• **Data for this exercise**:
↓
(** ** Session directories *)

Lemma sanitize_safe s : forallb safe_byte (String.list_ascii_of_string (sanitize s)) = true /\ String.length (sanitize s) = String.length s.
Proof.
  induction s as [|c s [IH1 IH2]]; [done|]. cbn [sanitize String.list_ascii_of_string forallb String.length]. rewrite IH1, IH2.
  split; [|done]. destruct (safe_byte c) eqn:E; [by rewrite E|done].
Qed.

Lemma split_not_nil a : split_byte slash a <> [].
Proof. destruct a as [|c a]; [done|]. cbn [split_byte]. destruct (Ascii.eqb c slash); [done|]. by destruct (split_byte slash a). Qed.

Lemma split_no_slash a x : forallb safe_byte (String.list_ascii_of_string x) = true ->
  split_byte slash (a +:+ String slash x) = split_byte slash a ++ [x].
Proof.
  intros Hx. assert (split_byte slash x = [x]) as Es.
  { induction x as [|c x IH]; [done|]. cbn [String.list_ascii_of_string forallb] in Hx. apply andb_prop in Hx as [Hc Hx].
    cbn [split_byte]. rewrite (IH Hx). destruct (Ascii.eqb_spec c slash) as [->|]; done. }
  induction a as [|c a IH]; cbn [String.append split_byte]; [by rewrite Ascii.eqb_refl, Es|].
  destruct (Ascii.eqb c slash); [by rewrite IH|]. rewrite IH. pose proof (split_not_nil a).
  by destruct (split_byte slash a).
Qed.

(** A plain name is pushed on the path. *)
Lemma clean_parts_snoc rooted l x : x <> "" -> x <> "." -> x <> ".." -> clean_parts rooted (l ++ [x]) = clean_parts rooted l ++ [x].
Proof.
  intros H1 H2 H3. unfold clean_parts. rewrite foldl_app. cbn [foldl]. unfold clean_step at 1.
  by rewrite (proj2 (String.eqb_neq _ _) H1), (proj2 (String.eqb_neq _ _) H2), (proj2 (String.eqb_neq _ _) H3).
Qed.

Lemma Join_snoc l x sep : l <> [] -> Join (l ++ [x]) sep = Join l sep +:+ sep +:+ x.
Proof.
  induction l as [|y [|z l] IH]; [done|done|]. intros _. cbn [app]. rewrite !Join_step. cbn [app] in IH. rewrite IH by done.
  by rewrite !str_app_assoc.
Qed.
↑
• **Instructions to follow**:
Among the lines of the material, find those that hold the word "done" and copy them.

• **Solution to the problem**:
  induction s as [|c s [IH1 IH2]]; [done|]. cbn [sanitize String.list_ascii_of_string forallb String.length]. rewrite IH1, IH2.
  split; [|done]. destruct (safe_byte c) eqn:E; [by rewrite E|done].
Proof. destruct a as [|c a]; [done|]. cbn [split_byte]. destruct (Ascii.eqb c slash); [done|]. by destruct (split_byte slash a). Qed.
  { induction x as [|c x IH]; [done|]. cbn [String.list_ascii_of_string forallb] in Hx. apply andb_prop in Hx as [Hc Hx].
    cbn [split_byte]. rewrite (IH Hx). destruct (Ascii.eqb_spec c slash) as [->|]; done. }
  induction l as [|y [|z l] IH]; [done|done|]. intros _. cbn [app]. rewrite !Join_step. cbn [app] in IH. rewrite IH by done.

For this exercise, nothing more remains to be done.